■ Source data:
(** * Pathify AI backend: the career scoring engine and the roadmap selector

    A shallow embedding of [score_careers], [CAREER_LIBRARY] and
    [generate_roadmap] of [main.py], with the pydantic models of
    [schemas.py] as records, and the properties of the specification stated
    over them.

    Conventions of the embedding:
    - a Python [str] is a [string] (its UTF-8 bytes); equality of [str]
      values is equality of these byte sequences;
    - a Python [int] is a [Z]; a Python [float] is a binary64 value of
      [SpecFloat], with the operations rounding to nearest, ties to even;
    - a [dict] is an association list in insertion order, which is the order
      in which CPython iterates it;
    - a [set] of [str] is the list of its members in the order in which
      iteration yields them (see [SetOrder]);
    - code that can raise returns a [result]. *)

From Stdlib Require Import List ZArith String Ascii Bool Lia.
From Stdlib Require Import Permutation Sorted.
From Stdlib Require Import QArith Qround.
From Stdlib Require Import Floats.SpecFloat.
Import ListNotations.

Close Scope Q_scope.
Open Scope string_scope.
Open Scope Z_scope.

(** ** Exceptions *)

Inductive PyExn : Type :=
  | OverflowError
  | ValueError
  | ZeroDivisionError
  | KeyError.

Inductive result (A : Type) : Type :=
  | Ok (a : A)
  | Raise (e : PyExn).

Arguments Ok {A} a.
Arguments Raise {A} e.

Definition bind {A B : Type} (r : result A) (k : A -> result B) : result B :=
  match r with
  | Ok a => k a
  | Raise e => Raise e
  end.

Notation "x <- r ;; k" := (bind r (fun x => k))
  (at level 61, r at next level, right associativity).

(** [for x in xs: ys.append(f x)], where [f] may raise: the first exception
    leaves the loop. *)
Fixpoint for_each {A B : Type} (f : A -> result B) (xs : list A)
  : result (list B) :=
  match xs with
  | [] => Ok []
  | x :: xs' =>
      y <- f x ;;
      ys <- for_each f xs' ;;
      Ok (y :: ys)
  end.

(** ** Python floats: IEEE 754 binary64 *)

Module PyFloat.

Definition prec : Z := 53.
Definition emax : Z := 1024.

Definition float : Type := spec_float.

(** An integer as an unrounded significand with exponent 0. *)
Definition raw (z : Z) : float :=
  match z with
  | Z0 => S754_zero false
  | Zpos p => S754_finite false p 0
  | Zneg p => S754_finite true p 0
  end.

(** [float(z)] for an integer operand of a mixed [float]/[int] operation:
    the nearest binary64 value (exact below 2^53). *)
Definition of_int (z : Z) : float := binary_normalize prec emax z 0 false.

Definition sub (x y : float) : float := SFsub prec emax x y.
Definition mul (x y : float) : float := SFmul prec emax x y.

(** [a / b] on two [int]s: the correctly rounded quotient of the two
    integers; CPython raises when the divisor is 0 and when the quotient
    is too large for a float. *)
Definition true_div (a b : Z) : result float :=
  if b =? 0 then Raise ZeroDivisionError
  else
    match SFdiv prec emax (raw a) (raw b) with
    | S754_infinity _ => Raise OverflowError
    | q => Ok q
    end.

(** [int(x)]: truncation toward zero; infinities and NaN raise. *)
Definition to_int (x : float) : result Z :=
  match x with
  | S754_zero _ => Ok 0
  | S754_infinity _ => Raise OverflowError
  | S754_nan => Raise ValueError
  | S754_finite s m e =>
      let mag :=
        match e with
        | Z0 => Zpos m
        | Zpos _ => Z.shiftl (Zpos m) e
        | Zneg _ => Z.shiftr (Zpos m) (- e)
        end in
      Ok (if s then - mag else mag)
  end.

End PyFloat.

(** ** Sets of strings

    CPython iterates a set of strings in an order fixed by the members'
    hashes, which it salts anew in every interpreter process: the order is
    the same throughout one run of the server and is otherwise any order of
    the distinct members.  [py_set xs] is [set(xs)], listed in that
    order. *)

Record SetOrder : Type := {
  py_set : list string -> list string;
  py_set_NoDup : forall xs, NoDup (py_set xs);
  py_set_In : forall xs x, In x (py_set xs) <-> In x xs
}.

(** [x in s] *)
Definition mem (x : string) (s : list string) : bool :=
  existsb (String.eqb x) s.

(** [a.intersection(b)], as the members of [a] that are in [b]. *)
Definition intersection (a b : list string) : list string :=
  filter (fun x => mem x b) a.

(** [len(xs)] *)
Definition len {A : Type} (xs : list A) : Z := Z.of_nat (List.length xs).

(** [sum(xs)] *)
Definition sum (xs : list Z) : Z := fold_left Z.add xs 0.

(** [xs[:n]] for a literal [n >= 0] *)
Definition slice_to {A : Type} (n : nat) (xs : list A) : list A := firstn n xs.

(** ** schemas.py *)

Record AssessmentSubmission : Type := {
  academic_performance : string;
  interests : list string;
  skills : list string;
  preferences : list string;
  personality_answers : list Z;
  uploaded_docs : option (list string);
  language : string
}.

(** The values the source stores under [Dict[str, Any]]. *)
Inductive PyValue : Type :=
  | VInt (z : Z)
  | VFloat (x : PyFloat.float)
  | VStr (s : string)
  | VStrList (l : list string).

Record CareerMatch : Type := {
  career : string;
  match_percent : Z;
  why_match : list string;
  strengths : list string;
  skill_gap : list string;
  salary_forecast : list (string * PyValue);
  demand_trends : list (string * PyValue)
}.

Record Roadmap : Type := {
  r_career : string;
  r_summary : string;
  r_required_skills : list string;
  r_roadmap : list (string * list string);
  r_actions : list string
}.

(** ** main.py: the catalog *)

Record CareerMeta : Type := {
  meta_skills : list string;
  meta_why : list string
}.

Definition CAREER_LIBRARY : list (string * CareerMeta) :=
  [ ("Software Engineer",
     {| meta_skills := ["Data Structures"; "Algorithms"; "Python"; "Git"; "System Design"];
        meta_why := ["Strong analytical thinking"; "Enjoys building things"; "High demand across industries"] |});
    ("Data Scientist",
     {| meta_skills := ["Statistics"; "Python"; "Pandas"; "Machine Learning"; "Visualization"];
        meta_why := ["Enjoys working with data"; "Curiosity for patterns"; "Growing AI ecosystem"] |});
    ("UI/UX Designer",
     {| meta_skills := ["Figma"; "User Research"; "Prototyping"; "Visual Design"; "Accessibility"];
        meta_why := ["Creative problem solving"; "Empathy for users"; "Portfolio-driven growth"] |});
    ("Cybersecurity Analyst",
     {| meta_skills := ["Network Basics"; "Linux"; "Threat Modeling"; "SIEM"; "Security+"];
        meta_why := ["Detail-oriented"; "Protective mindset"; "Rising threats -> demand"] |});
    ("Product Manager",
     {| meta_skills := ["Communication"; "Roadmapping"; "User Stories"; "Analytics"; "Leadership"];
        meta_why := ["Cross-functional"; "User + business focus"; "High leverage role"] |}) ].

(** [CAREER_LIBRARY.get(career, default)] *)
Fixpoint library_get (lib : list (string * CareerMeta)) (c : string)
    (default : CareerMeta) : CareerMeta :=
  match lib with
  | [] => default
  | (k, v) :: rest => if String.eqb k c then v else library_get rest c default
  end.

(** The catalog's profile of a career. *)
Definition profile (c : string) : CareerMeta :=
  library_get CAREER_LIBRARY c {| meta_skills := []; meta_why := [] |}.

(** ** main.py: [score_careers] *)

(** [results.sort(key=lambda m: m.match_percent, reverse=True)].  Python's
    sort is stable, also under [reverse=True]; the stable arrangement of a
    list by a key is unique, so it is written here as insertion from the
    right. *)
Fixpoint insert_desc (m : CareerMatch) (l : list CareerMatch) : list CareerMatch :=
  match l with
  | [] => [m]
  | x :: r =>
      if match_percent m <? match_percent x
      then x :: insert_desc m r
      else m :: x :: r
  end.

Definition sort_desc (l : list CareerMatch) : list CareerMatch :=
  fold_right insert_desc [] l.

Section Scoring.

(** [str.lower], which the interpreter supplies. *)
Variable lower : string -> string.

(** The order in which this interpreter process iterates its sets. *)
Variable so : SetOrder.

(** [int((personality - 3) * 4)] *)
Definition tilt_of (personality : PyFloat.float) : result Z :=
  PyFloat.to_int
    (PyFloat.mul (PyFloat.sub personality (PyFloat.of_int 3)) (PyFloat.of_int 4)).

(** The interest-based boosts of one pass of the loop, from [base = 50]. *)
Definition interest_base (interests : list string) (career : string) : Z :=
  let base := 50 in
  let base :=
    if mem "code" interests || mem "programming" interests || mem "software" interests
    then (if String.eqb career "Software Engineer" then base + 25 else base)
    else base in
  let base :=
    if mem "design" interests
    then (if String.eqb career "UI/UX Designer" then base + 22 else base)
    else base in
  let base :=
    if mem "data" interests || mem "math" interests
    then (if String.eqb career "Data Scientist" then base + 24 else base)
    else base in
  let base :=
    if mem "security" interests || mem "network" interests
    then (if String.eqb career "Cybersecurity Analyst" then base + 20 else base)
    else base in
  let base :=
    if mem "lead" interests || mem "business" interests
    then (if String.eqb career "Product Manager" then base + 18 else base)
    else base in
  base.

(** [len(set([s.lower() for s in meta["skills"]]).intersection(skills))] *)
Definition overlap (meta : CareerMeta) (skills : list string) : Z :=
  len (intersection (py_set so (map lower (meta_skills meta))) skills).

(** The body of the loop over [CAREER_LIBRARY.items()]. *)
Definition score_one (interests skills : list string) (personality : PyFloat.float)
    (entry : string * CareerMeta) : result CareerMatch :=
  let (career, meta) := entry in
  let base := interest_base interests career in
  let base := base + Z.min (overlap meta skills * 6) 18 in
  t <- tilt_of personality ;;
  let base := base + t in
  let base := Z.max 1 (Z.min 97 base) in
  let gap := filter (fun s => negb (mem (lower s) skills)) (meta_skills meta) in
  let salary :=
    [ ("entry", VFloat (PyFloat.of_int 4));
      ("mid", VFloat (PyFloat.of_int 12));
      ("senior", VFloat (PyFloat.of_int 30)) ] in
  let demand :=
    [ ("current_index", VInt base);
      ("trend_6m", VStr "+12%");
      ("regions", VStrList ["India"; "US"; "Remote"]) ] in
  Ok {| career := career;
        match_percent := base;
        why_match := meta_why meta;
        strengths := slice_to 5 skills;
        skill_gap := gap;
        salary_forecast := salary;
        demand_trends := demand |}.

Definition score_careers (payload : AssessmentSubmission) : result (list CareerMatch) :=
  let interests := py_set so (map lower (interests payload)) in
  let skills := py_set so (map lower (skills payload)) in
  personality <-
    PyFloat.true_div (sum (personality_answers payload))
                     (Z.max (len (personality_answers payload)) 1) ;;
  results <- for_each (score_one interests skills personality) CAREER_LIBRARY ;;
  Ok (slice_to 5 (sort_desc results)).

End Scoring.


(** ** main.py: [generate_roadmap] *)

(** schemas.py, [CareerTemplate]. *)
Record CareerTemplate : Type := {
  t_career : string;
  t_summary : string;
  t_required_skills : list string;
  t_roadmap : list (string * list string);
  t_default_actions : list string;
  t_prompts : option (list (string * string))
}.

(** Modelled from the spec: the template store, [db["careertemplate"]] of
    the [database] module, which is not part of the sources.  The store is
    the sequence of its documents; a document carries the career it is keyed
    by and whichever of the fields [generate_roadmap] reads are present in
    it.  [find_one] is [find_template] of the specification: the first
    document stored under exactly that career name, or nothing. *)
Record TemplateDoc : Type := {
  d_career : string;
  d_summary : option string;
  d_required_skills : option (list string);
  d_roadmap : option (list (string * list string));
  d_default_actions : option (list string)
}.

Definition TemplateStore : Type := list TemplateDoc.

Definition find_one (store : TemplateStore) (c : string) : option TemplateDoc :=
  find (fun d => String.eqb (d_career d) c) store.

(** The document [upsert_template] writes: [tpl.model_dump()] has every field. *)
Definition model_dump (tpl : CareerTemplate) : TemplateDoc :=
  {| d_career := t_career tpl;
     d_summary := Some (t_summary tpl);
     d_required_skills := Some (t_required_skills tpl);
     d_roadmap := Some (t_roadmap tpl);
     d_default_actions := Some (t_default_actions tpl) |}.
==
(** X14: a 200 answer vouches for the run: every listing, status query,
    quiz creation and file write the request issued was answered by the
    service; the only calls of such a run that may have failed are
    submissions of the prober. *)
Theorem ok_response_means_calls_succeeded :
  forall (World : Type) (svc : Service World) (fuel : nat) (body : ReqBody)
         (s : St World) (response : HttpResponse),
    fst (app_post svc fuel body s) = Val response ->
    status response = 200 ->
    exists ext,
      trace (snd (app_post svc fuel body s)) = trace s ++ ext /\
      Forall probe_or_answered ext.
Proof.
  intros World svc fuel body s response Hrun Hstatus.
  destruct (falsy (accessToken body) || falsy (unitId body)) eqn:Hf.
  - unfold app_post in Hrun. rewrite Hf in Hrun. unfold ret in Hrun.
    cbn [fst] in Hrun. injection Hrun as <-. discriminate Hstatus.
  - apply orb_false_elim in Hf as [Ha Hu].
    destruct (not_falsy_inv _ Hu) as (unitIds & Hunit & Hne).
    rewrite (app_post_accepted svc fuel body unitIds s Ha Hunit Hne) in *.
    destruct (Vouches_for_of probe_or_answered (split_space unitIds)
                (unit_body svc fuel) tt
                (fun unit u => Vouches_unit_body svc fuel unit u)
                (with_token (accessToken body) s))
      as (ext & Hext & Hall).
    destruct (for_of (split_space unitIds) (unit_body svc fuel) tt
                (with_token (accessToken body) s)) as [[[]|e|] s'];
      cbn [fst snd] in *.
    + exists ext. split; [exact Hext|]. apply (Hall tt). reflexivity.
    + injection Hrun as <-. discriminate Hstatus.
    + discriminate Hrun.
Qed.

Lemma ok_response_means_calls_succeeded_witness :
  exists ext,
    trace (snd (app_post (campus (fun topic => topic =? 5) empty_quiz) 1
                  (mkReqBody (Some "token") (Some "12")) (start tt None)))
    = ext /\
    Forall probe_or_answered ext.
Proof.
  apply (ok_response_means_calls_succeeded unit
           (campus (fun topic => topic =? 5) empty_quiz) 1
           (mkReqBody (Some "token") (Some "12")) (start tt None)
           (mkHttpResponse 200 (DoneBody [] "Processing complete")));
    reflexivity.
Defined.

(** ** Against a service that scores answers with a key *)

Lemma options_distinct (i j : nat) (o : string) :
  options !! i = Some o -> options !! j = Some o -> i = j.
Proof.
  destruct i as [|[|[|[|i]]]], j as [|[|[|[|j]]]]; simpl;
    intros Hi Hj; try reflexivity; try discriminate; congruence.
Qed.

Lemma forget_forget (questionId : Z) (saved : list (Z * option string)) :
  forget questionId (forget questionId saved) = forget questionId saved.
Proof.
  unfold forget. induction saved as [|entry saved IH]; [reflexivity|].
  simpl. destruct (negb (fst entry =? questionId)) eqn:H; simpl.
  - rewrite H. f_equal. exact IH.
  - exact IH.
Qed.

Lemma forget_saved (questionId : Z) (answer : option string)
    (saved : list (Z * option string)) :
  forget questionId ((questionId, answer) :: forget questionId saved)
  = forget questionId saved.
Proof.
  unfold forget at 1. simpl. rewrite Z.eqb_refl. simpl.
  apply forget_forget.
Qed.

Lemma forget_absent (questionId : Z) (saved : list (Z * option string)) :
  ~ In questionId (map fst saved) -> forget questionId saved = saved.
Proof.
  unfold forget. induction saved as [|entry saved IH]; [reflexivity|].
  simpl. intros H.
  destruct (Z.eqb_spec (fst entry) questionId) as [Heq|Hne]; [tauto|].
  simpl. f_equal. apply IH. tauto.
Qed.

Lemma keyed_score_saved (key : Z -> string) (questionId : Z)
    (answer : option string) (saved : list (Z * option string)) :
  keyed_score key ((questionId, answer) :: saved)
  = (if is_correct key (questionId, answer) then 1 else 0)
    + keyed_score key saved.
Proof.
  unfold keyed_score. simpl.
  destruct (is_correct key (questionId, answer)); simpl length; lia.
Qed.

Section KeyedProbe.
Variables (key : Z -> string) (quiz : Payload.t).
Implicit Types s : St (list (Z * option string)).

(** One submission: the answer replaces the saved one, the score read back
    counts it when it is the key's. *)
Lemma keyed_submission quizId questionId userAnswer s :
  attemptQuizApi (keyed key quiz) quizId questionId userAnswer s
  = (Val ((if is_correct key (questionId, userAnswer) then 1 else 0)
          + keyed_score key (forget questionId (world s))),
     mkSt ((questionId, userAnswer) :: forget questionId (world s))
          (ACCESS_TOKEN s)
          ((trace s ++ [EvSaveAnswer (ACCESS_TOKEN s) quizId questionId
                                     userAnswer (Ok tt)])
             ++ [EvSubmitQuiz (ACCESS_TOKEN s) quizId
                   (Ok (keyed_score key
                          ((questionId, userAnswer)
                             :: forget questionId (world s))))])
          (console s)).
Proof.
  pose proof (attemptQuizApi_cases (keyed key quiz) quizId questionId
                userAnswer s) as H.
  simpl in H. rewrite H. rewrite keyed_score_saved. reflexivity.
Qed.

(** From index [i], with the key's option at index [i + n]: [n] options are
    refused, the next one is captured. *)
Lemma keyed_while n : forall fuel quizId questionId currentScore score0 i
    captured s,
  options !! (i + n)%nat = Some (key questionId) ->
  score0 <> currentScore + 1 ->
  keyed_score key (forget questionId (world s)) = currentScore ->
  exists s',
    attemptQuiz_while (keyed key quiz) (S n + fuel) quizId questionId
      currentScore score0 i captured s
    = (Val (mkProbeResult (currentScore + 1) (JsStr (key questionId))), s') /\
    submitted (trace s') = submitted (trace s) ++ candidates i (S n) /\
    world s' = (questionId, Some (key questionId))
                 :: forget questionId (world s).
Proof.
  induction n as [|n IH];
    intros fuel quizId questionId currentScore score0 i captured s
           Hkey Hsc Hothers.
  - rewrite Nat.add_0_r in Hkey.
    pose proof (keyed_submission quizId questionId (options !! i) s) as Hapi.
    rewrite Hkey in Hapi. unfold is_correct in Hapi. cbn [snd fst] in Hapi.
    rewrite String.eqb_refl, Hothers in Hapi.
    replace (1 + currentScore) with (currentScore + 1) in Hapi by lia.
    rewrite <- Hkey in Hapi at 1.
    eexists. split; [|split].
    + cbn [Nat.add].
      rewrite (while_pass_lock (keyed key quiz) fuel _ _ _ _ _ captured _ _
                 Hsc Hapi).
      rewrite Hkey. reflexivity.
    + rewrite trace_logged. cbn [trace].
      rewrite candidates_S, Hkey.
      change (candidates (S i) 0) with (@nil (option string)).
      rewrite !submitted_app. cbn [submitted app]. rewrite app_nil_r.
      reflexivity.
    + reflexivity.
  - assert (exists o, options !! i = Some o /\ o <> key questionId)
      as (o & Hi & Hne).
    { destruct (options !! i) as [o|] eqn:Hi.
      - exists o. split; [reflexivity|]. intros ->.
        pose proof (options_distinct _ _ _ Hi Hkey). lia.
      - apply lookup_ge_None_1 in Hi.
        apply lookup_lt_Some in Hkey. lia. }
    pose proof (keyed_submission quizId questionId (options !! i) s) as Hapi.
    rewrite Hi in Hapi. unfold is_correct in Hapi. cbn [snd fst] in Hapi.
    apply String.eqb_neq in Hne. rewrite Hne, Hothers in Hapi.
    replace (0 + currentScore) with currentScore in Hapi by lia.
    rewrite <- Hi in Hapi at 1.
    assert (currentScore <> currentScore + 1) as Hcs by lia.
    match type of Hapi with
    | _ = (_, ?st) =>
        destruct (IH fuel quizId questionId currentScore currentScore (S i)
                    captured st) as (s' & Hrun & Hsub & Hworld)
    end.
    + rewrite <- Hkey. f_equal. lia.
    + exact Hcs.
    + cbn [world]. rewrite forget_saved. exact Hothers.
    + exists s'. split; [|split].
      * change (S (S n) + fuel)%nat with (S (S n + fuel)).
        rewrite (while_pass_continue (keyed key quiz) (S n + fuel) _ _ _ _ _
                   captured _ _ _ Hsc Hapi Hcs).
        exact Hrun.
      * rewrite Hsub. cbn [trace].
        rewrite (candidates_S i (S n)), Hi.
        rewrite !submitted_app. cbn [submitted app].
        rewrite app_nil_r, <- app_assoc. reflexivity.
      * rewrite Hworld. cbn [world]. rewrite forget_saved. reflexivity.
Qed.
...
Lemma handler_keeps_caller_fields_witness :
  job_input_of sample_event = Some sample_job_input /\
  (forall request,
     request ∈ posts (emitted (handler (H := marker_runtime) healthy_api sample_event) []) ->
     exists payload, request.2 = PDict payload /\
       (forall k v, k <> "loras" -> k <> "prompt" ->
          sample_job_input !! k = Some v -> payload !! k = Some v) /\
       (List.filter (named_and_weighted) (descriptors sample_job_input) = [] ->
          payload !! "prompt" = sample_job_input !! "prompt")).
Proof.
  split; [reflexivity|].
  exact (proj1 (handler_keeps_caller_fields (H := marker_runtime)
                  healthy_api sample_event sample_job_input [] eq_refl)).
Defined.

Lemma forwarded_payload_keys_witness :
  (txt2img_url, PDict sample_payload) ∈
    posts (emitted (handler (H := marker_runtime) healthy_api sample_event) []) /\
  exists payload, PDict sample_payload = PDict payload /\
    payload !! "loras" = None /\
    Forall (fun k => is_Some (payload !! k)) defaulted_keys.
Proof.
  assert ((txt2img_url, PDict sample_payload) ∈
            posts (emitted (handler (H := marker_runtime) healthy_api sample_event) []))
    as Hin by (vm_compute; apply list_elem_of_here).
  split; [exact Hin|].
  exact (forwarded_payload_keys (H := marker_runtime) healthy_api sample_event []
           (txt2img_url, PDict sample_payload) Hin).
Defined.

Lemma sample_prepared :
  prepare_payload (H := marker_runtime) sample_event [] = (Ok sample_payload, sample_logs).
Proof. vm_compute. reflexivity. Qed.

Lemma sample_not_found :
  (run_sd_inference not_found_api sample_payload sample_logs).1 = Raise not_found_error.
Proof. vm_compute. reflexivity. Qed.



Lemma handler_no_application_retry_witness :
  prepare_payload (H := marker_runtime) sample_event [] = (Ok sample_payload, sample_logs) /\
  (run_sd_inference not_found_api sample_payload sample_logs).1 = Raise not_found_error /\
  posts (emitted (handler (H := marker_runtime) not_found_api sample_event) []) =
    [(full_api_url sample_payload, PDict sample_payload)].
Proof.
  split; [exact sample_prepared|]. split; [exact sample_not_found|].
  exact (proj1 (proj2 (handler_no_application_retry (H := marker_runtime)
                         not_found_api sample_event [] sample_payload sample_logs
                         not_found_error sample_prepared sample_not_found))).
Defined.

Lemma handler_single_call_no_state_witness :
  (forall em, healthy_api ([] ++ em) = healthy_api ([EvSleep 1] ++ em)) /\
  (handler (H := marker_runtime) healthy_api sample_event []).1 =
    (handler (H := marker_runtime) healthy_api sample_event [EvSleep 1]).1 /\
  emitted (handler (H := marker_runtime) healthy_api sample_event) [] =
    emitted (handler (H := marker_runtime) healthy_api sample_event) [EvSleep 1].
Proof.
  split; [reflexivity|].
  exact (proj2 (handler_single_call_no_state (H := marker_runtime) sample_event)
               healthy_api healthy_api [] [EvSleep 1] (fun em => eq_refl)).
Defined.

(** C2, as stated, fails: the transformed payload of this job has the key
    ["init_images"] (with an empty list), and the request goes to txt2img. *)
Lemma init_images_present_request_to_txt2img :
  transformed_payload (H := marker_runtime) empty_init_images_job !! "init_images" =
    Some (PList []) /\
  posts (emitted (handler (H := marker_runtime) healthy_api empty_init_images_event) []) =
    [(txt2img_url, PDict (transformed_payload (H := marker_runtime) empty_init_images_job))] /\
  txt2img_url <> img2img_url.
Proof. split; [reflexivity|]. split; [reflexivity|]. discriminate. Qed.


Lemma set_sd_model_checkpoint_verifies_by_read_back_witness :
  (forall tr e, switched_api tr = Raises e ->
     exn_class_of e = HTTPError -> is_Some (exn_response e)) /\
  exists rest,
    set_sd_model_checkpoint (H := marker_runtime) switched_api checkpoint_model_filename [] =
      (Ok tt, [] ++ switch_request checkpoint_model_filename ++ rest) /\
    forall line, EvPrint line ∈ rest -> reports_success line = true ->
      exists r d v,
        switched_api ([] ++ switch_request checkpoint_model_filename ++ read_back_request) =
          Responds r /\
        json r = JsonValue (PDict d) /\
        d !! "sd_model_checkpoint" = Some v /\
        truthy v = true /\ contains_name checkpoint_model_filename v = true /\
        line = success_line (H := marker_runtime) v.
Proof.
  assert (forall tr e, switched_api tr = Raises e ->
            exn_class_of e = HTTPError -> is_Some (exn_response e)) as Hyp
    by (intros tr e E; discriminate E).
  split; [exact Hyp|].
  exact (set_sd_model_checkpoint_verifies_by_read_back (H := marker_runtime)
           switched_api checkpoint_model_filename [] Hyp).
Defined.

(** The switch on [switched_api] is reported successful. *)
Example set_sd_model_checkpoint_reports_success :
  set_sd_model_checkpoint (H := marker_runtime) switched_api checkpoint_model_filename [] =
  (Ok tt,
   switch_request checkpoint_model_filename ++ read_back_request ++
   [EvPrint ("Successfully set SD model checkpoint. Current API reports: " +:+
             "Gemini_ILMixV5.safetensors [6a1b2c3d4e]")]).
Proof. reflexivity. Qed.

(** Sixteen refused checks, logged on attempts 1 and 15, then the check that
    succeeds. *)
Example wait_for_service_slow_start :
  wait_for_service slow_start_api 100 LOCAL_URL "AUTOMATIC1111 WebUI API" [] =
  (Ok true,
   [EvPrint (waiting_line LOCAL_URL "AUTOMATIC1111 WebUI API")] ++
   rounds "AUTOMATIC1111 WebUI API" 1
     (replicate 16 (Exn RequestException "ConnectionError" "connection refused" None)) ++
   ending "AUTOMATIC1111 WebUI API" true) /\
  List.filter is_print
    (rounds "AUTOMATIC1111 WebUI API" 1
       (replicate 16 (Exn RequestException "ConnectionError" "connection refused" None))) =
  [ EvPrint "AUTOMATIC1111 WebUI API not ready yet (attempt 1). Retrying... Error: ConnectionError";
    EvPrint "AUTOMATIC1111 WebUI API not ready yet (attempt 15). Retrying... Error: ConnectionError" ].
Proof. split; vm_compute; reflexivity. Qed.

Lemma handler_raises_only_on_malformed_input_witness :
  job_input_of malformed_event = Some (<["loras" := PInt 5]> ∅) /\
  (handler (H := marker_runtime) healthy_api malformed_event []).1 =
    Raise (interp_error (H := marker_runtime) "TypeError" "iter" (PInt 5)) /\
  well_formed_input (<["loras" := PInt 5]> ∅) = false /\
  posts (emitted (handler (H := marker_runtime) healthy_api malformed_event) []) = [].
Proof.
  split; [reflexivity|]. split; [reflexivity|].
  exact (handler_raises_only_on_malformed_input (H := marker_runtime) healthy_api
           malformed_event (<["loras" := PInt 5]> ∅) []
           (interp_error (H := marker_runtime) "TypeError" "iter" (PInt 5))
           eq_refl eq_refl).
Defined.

■ Activity:
Once you find the line with "(x : PyFloat.float)" in the entries above, output it and each line after it up to and including the line with "match lib with", and nothing else.

■ Solution for this exercise:
  | VFloat (x : PyFloat.float)
  | VStr (s : string)
  | VStrList (l : list string).

Record CareerMatch : Type := {
  career : string;
  match_percent : Z;
  why_match : list string;
  strengths : list string;
  skill_gap : list string;
  salary_forecast : list (string * PyValue);
  demand_trends : list (string * PyValue)
}.

Record Roadmap : Type := {
  r_career : string;
  r_summary : string;
  r_required_skills : list string;
  r_roadmap : list (string * list string);
  r_actions : list string
}.

(** ** main.py: the catalog *)

Record CareerMeta : Type := {
  meta_skills : list string;
  meta_why : list string
}.

Definition CAREER_LIBRARY : list (string * CareerMeta) :=
  [ ("Software Engineer",
     {| meta_skills := ["Data Structures"; "Algorithms"; "Python"; "Git"; "System Design"];
        meta_why := ["Strong analytical thinking"; "Enjoys building things"; "High demand across industries"] |});
    ("Data Scientist",
     {| meta_skills := ["Statistics"; "Python"; "Pandas"; "Machine Learning"; "Visualization"];
        meta_why := ["Enjoys working with data"; "Curiosity for patterns"; "Growing AI ecosystem"] |});
    ("UI/UX Designer",
     {| meta_skills := ["Figma"; "User Research"; "Prototyping"; "Visual Design"; "Accessibility"];
        meta_why := ["Creative problem solving"; "Empathy for users"; "Portfolio-driven growth"] |});
    ("Cybersecurity Analyst",
     {| meta_skills := ["Network Basics"; "Linux"; "Threat Modeling"; "SIEM"; "Security+"];
        meta_why := ["Detail-oriented"; "Protective mindset"; "Rising threats -> demand"] |});
    ("Product Manager",
     {| meta_skills := ["Communication"; "Roadmapping"; "User Stories"; "Analytics"; "Leadership"];
        meta_why := ["Cross-functional"; "User + business focus"; "High leverage role"] |}) ].

(** [CAREER_LIBRARY.get(career, default)] *)
Fixpoint library_get (lib : list (string * CareerMeta)) (c : string)
    (default : CareerMeta) : CareerMeta :=
  match lib with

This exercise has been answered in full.